Saved entries:
++++

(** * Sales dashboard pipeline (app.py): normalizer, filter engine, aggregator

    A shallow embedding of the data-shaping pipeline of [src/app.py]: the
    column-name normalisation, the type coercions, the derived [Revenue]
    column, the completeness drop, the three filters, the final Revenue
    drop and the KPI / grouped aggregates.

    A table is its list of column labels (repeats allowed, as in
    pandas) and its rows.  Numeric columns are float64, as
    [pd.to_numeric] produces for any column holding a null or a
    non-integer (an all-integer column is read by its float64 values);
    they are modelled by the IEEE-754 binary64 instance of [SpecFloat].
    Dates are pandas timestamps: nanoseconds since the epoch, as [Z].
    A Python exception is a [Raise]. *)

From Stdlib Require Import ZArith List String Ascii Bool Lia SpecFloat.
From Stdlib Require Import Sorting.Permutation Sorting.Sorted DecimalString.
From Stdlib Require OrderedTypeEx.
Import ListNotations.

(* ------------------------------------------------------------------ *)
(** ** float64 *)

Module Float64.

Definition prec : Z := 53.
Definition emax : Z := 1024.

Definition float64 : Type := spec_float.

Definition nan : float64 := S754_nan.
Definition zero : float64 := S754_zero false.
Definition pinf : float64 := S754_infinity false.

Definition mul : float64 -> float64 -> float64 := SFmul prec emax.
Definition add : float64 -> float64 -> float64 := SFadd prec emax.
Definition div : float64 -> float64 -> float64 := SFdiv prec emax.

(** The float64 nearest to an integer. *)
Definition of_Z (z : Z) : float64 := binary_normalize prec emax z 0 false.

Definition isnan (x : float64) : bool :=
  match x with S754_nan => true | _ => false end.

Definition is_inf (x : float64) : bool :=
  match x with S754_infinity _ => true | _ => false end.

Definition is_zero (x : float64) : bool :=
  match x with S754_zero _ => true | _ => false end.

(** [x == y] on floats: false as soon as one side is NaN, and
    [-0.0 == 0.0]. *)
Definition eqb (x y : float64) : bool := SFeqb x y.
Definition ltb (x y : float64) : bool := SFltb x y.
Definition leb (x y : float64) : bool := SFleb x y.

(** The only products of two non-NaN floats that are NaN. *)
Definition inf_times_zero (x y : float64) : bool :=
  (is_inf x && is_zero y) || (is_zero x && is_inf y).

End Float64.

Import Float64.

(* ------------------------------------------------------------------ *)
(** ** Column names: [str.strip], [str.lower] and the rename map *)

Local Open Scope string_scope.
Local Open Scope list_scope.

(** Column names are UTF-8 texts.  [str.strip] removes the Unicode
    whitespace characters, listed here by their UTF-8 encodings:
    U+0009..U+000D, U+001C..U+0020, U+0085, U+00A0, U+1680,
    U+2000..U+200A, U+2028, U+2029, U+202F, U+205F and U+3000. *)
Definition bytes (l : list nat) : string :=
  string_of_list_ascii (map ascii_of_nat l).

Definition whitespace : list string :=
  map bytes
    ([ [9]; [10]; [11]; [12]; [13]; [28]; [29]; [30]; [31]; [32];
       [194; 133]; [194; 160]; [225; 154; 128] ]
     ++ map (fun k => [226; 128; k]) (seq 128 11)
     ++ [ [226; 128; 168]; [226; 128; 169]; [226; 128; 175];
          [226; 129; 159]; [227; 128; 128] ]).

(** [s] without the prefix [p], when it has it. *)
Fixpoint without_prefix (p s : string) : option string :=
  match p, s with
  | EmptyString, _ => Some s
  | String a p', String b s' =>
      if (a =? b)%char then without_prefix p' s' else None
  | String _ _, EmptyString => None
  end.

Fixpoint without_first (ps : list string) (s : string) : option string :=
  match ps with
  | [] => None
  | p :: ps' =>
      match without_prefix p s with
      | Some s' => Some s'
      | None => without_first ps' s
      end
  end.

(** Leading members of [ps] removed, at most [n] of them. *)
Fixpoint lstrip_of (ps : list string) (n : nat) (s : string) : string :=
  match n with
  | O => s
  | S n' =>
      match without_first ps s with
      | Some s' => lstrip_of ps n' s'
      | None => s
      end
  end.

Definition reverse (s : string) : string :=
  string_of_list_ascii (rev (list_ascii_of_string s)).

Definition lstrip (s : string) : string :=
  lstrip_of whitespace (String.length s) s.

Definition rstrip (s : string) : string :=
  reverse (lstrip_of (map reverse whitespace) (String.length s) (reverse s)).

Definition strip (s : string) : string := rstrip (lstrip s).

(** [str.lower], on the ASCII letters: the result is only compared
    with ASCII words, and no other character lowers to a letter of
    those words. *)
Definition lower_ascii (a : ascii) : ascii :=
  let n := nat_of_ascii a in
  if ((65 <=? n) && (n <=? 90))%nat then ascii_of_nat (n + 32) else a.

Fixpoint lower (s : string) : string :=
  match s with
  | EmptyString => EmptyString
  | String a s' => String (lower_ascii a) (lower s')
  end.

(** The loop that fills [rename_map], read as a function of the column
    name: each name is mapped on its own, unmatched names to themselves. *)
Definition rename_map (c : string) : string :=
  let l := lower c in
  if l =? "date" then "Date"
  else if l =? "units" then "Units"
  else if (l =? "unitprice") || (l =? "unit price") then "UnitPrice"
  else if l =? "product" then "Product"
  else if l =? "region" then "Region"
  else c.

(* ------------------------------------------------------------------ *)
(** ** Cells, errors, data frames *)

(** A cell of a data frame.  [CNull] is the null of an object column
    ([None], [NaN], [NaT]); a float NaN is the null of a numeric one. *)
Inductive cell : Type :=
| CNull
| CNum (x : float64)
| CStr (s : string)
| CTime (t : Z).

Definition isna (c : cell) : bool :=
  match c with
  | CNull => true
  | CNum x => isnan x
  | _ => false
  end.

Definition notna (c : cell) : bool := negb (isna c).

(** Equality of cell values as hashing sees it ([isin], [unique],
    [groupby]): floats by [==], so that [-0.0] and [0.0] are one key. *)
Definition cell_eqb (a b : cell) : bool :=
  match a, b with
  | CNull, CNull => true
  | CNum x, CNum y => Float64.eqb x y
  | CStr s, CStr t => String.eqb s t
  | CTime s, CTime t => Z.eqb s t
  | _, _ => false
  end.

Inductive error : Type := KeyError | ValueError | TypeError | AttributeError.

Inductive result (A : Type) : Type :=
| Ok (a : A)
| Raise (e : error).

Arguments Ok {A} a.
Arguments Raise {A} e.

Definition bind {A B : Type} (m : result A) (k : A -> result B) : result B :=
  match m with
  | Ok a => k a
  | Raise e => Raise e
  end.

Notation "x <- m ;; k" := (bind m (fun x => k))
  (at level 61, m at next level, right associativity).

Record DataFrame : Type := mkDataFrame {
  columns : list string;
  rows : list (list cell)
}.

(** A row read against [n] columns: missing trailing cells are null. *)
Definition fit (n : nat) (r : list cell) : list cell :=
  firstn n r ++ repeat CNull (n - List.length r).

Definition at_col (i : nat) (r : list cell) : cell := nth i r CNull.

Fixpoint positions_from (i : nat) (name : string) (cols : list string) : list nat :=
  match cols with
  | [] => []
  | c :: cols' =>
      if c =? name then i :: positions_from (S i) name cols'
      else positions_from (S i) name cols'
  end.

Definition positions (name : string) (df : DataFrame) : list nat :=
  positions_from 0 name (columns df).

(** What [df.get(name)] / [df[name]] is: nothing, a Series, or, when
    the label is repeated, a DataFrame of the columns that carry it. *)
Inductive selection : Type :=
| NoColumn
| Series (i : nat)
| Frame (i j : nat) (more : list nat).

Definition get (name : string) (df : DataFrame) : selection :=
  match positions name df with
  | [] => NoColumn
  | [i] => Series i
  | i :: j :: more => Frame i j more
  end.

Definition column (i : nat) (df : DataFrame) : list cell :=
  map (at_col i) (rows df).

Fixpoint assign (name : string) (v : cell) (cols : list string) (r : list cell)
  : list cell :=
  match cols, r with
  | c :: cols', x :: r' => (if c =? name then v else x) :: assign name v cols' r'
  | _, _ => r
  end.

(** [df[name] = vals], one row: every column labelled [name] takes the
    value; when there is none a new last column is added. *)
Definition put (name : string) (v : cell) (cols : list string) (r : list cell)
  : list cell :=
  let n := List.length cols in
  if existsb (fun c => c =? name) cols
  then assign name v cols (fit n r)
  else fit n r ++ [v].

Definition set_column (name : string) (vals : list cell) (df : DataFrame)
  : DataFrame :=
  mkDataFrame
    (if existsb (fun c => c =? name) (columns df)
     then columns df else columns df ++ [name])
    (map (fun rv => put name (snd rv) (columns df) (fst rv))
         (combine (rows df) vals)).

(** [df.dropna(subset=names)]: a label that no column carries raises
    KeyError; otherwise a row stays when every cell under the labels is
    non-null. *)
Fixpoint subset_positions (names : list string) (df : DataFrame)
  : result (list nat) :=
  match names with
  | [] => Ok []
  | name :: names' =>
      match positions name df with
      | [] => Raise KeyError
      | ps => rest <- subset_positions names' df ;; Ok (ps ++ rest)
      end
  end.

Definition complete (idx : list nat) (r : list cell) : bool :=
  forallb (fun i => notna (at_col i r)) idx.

++++

Brief: Among the records, find every line with the word "selection" and copy it.

Expected answer:
Inductive selection : Type :=
Definition get (name : string) (df : DataFrame) : selection :=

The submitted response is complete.